Task prompt:
Please transcribe every record below exactly as it appears.

Source information:

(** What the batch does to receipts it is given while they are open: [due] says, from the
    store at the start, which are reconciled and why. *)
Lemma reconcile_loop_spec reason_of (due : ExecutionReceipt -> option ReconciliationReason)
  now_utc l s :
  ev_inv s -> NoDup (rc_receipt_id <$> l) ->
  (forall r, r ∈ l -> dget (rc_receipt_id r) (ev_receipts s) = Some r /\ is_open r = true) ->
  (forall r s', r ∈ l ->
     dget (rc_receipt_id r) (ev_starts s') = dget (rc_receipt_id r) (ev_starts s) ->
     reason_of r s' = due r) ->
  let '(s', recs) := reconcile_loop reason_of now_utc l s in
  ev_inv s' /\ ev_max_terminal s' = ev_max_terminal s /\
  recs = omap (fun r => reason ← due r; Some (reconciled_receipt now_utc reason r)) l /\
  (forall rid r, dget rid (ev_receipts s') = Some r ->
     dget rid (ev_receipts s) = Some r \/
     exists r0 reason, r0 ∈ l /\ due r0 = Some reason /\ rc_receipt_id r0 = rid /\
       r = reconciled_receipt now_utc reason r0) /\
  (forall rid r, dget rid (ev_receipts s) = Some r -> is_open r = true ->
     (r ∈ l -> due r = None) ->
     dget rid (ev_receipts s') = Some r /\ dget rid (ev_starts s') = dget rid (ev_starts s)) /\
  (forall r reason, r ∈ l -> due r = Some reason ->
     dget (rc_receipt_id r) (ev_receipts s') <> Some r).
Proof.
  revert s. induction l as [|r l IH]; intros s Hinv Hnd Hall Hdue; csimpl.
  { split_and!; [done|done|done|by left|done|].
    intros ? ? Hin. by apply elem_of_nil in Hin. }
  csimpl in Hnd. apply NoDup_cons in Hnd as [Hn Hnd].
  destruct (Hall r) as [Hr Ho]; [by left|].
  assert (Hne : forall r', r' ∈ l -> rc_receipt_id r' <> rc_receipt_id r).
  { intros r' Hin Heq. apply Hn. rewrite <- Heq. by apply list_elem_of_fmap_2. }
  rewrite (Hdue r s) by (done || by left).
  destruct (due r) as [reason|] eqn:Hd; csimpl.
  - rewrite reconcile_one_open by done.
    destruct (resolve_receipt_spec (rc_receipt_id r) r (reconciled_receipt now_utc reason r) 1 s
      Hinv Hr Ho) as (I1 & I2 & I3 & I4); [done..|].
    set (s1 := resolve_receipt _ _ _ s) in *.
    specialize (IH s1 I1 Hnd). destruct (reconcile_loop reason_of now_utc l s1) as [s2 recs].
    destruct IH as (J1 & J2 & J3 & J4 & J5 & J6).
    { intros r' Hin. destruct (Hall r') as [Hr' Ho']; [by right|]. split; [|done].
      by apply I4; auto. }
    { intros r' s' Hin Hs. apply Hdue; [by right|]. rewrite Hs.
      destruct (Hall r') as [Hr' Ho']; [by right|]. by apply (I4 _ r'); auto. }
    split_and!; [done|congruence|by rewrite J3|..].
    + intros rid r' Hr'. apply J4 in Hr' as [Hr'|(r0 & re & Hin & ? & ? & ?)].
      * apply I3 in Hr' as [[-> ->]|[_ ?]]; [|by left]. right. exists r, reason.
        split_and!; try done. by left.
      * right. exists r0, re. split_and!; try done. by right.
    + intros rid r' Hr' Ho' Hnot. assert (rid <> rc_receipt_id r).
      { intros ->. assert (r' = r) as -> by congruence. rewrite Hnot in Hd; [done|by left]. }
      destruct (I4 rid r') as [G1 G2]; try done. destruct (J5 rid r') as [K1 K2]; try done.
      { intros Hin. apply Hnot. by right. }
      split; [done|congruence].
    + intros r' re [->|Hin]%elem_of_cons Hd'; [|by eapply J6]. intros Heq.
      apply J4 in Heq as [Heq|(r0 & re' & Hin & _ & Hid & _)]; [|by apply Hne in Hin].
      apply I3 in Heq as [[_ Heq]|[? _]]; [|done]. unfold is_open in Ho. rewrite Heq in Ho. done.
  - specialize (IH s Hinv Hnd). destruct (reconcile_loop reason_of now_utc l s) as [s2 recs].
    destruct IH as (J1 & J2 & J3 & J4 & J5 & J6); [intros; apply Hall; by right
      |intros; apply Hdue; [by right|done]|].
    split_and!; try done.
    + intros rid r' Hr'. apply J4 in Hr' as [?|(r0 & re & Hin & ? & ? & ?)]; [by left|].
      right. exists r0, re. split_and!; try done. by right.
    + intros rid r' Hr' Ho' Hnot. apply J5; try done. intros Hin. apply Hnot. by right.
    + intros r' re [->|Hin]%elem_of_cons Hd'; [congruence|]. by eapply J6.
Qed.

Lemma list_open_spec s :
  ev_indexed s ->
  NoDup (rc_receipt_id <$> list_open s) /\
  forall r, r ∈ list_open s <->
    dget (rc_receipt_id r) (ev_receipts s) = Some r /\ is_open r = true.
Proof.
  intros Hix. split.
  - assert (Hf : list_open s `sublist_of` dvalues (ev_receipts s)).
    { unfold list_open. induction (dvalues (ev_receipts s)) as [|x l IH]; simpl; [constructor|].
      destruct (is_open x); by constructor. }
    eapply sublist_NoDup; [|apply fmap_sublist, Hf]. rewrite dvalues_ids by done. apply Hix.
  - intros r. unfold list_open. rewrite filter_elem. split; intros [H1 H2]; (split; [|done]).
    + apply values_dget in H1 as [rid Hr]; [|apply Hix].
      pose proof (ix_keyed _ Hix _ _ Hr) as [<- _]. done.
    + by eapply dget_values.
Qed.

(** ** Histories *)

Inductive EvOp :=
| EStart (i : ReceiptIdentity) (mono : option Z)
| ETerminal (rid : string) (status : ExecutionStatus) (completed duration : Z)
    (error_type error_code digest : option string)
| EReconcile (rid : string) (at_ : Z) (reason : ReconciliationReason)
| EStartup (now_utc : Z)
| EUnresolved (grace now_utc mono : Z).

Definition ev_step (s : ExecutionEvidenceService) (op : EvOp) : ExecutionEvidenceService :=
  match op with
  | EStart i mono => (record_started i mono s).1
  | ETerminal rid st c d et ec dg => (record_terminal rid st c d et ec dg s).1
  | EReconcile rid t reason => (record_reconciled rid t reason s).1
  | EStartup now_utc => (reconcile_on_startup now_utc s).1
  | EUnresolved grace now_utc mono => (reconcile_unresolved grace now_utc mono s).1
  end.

Response to the exercise:
(** What the batch does to receipts it is given while they are open: [due] says, from the
    store at the start, which are reconciled and why. *)
Lemma reconcile_loop_spec reason_of (due : ExecutionReceipt -> option ReconciliationReason)
  now_utc l s :
  ev_inv s -> NoDup (rc_receipt_id <$> l) ->
  (forall r, r ∈ l -> dget (rc_receipt_id r) (ev_receipts s) = Some r /\ is_open r = true) ->
  (forall r s', r ∈ l ->
     dget (rc_receipt_id r) (ev_starts s') = dget (rc_receipt_id r) (ev_starts s) ->
     reason_of r s' = due r) ->
  let '(s', recs) := reconcile_loop reason_of now_utc l s in
  ev_inv s' /\ ev_max_terminal s' = ev_max_terminal s /\
  recs = omap (fun r => reason ← due r; Some (reconciled_receipt now_utc reason r)) l /\
  (forall rid r, dget rid (ev_receipts s') = Some r ->
     dget rid (ev_receipts s) = Some r \/
     exists r0 reason, r0 ∈ l /\ due r0 = Some reason /\ rc_receipt_id r0 = rid /\
       r = reconciled_receipt now_utc reason r0) /\
  (forall rid r, dget rid (ev_receipts s) = Some r -> is_open r = true ->
     (r ∈ l -> due r = None) ->
     dget rid (ev_receipts s') = Some r /\ dget rid (ev_starts s') = dget rid (ev_starts s)) /\
  (forall r reason, r ∈ l -> due r = Some reason ->
     dget (rc_receipt_id r) (ev_receipts s') <> Some r).
Proof.
  revert s. induction l as [|r l IH]; intros s Hinv Hnd Hall Hdue; csimpl.
  { split_and!; [done|done|done|by left|done|].
    intros ? ? Hin. by apply elem_of_nil in Hin. }
  csimpl in Hnd. apply NoDup_cons in Hnd as [Hn Hnd].
  destruct (Hall r) as [Hr Ho]; [by left|].
  assert (Hne : forall r', r' ∈ l -> rc_receipt_id r' <> rc_receipt_id r).
  { intros r' Hin Heq. apply Hn. rewrite <- Heq. by apply list_elem_of_fmap_2. }
  rewrite (Hdue r s) by (done || by left).
  destruct (due r) as [reason|] eqn:Hd; csimpl.
  - rewrite reconcile_one_open by done.
    destruct (resolve_receipt_spec (rc_receipt_id r) r (reconciled_receipt now_utc reason r) 1 s
      Hinv Hr Ho) as (I1 & I2 & I3 & I4); [done..|].
    set (s1 := resolve_receipt _ _ _ s) in *.
    specialize (IH s1 I1 Hnd). destruct (reconcile_loop reason_of now_utc l s1) as [s2 recs].
    destruct IH as (J1 & J2 & J3 & J4 & J5 & J6).
    { intros r' Hin. destruct (Hall r') as [Hr' Ho']; [by right|]. split; [|done].
      by apply I4; auto. }
    { intros r' s' Hin Hs. apply Hdue; [by right|]. rewrite Hs.
      destruct (Hall r') as [Hr' Ho']; [by right|]. by apply (I4 _ r'); auto. }
    split_and!; [done|congruence|by rewrite J3|..].
    + intros rid r' Hr'. apply J4 in Hr' as [Hr'|(r0 & re & Hin & ? & ? & ?)].
      * apply I3 in Hr' as [[-> ->]|[_ ?]]; [|by left]. right. exists r, reason.
        split_and!; try done. by left.
      * right. exists r0, re. split_and!; try done. by right.
    + intros rid r' Hr' Ho' Hnot. assert (rid <> rc_receipt_id r).
      { intros ->. assert (r' = r) as -> by congruence. rewrite Hnot in Hd; [done|by left]. }
      destruct (I4 rid r') as [G1 G2]; try done. destruct (J5 rid r') as [K1 K2]; try done.
      { intros Hin. apply Hnot. by right. }
      split; [done|congruence].
    + intros r' re [->|Hin]%elem_of_cons Hd'; [|by eapply J6]. intros Heq.
      apply J4 in Heq as [Heq|(r0 & re' & Hin & _ & Hid & _)]; [|by apply Hne in Hin].
      apply I3 in Heq as [[_ Heq]|[? _]]; [|done]. unfold is_open in Ho. rewrite Heq in Ho. done.
  - specialize (IH s Hinv Hnd). destruct (reconcile_loop reason_of now_utc l s) as [s2 recs].
    destruct IH as (J1 & J2 & J3 & J4 & J5 & J6); [intros; apply Hall; by right
      |intros; apply Hdue; [by right|done]|].
    split_and!; try done.
    + intros rid r' Hr'. apply J4 in Hr' as [?|(r0 & re & Hin & ? & ? & ?)]; [by left|].
      right. exists r0, re. split_and!; try done. by right.
    + intros rid r' Hr' Ho' Hnot. apply J5; try done. intros Hin. apply Hnot. by right.
    + intros r' re [->|Hin]%elem_of_cons Hd'; [congruence|]. by eapply J6.
Qed.

Lemma list_open_spec s :
  ev_indexed s ->
  NoDup (rc_receipt_id <$> list_open s) /\
  forall r, r ∈ list_open s <->
    dget (rc_receipt_id r) (ev_receipts s) = Some r /\ is_open r = true.
Proof.
  intros Hix. split.
  - assert (Hf : list_open s `sublist_of` dvalues (ev_receipts s)).
    { unfold list_open. induction (dvalues (ev_receipts s)) as [|x l IH]; simpl; [constructor|].
      destruct (is_open x); by constructor. }
    eapply sublist_NoDup; [|apply fmap_sublist, Hf]. rewrite dvalues_ids by done. apply Hix.
  - intros r. unfold list_open. rewrite filter_elem. split; intros [H1 H2]; (split; [|done]).
    + apply values_dget in H1 as [rid Hr]; [|apply Hix].
      pose proof (ix_keyed _ Hix _ _ Hr) as [<- _]. done.
    + by eapply dget_values.
Qed.

(** ** Histories *)

Inductive EvOp :=
| EStart (i : ReceiptIdentity) (mono : option Z)
| ETerminal (rid : string) (status : ExecutionStatus) (completed duration : Z)
    (error_type error_code digest : option string)
| EReconcile (rid : string) (at_ : Z) (reason : ReconciliationReason)
| EStartup (now_utc : Z)
| EUnresolved (grace now_utc mono : Z).

Definition ev_step (s : ExecutionEvidenceService) (op : EvOp) : ExecutionEvidenceService :=
  match op with
  | EStart i mono => (record_started i mono s).1
  | ETerminal rid st c d et ec dg => (record_terminal rid st c d et ec dg s).1
  | EReconcile rid t reason => (record_reconciled rid t reason s).1
  | EStartup now_utc => (reconcile_on_startup now_utc s).1
  | EUnresolved grace now_utc mono => (reconcile_unresolved grace now_utc mono s).1
  end.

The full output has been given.